● **Aim of the task**: Type out the entries below again, character for character.

[Stored items]
Segment Open
(** X18: the stream is lossless: in the result of an encoder that is not
    too large, following the index entry of a block and decoding from the
    word it leads to, with the number of tiles of the block, gives the tiles
    of that block, whether or not the block shares its payload with others
    and whatever follows it in the stream. *)
Theorem stream_round_trip
    (width height frames : Z) (tiles : list Z) (i : nat) (ts : list Z) :
  let e := encodeTiles width height frames tiles in
  let res := getResult e [] in
  Z.of_nat (length (indexResult e)) < 2 ^ 31 ->
  isTooLarge e = false ->
  Z.of_nat (length (blockResult e)) < 2 ^ 31 ->
  blockTileLists width height frames tiles !! i = Some ts ->
  let pos := nextWord e (Z.of_nat i) + readIndex (isIndex16 e) res (Z.of_nat i) in
  decodeBlock (length ts) (drop (Z.to_nat pos) res) = Some ts.
Proof.
  intros e res Hn Hfits Hblocks Hts pos.
  assert (Hsize : 0 <= getIndexSize e < 2 ^ 31).
  { unfold getIndexSize. rewrite (wrap_u32_small (Z.of_nat _)) by lia.
    destruct (mIndex16 e); [lia|]. rewrite wrap_u32_small by lia.
    split; [apply Z.div_pos; lia | apply Z.div_lt_upper_bound; lia]. }
  assert (Hsmall : getIndexSize e + Z.of_nat (length (blockResult e)) < 0x10000)
    by (apply isTooLarge_false; [lia | lia | exact Hfits]).
  assert (Hp : blockPayloads width height frames tiles !! i
               = Some (encodeTileList ts)).
  { unfold blockPayloads. rewrite blockPayloadsFrom_tiles.
    change map with (@fmap list _). rewrite list_lookup_fmap.
    unfold blockTileLists in Hts. now rewrite Hts. }
  destruct (index_walk width height frames tiles i (encodeTileList ts)
              Hn Hsmall Hp) as (_ & Hpos & Hres & Hin).
  fold e res pos in Hpos, Hres.
  destruct (offsetOf_points _ _ Hin) as [_ Htake].
  assert (Hmem : ts ∈ blockTilesFrom (vec_get 0 tiles) (wrap_u32 width)
                        (wrap_u32 height) (wrap_u32 frames))
    by (unfold blockTileLists in Hts; exact (list_elem_of_lookup_2 _ i ts Hts)).
  destruct (blockTilesFrom_small (vec_get 0 tiles) (wrap_u32 width)
              (wrap_u32 height) (wrap_u32 frames) ts Hmem) as [Hrange Hlen].
  rewrite Hpos, Hres, drop_app_add.
  rewrite <- (take_drop (length (encodeTileList ts)) (drop _ (concat _))), Htake.
  apply decodeBlock_payload; [exact Hrange | lia].
Qed.

Lemma stream_round_trip_witness :
  let e := encodeTiles 1 1 2 [3; 4] in
  let res := getResult e [] in
  let pos := nextWord e (Z.of_nat 1) + readIndex (isIndex16 e) res (Z.of_nat 1) in
  decodeBlock (length [4]) (drop (Z.to_nat pos) res) = Some [4].
Proof.
  apply (stream_round_trip 1 1 2 [3; 4] 1 [4]).
  - vm_compute. reflexivity.
  - vm_compute. reflexivity.
  - vm_compute. reflexivity.
  - vm_compute. reflexivity.
Defined.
Segment Closed
● **Solution**:
(** X18: the stream is lossless: in the result of an encoder that is not
    too large, following the index entry of a block and decoding from the
    word it leads to, with the number of tiles of the block, gives the tiles
    of that block, whether or not the block shares its payload with others
    and whatever follows it in the stream. *)
Theorem stream_round_trip
    (width height frames : Z) (tiles : list Z) (i : nat) (ts : list Z) :
  let e := encodeTiles width height frames tiles in
  let res := getResult e [] in
  Z.of_nat (length (indexResult e)) < 2 ^ 31 ->
  isTooLarge e = false ->
  Z.of_nat (length (blockResult e)) < 2 ^ 31 ->
  blockTileLists width height frames tiles !! i = Some ts ->
  let pos := nextWord e (Z.of_nat i) + readIndex (isIndex16 e) res (Z.of_nat i) in
  decodeBlock (length ts) (drop (Z.to_nat pos) res) = Some ts.
Proof.
  intros e res Hn Hfits Hblocks Hts pos.
  assert (Hsize : 0 <= getIndexSize e < 2 ^ 31).
  { unfold getIndexSize. rewrite (wrap_u32_small (Z.of_nat _)) by lia.
    destruct (mIndex16 e); [lia|]. rewrite wrap_u32_small by lia.
    split; [apply Z.div_pos; lia | apply Z.div_lt_upper_bound; lia]. }
  assert (Hsmall : getIndexSize e + Z.of_nat (length (blockResult e)) < 0x10000)
    by (apply isTooLarge_false; [lia | lia | exact Hfits]).
  assert (Hp : blockPayloads width height frames tiles !! i
               = Some (encodeTileList ts)).
  { unfold blockPayloads. rewrite blockPayloadsFrom_tiles.
    change map with (@fmap list _). rewrite list_lookup_fmap.
    unfold blockTileLists in Hts. now rewrite Hts. }
  destruct (index_walk width height frames tiles i (encodeTileList ts)
              Hn Hsmall Hp) as (_ & Hpos & Hres & Hin).
  fold e res pos in Hpos, Hres.
  destruct (offsetOf_points _ _ Hin) as [_ Htake].
  assert (Hmem : ts ∈ blockTilesFrom (vec_get 0 tiles) (wrap_u32 width)
                        (wrap_u32 height) (wrap_u32 frames))
    by (unfold blockTileLists in Hts; exact (list_elem_of_lookup_2 _ i ts Hts)).
  destruct (blockTilesFrom_small (vec_get 0 tiles) (wrap_u32 width)
              (wrap_u32 height) (wrap_u32 frames) ts Hmem) as [Hrange Hlen].
  rewrite Hpos, Hres, drop_app_add.
  rewrite <- (take_drop (length (encodeTileList ts)) (drop _ (concat _))), Htake.
  apply decodeBlock_payload; [exact Hrange | lia].
Qed.

Lemma stream_round_trip_witness :
  let e := encodeTiles 1 1 2 [3; 4] in
  let res := getResult e [] in
  let pos := nextWord e (Z.of_nat 1) + readIndex (isIndex16 e) res (Z.of_nat 1) in
  decodeBlock (length [4]) (drop (Z.to_nat pos) res) = Some [4].
Proof.
  apply (stream_round_trip 1 1 2 [3; 4] 1 [4]).
  - vm_compute. reflexivity.
  - vm_compute. reflexivity.
  - vm_compute. reflexivity.
  - vm_compute. reflexivity.
Defined.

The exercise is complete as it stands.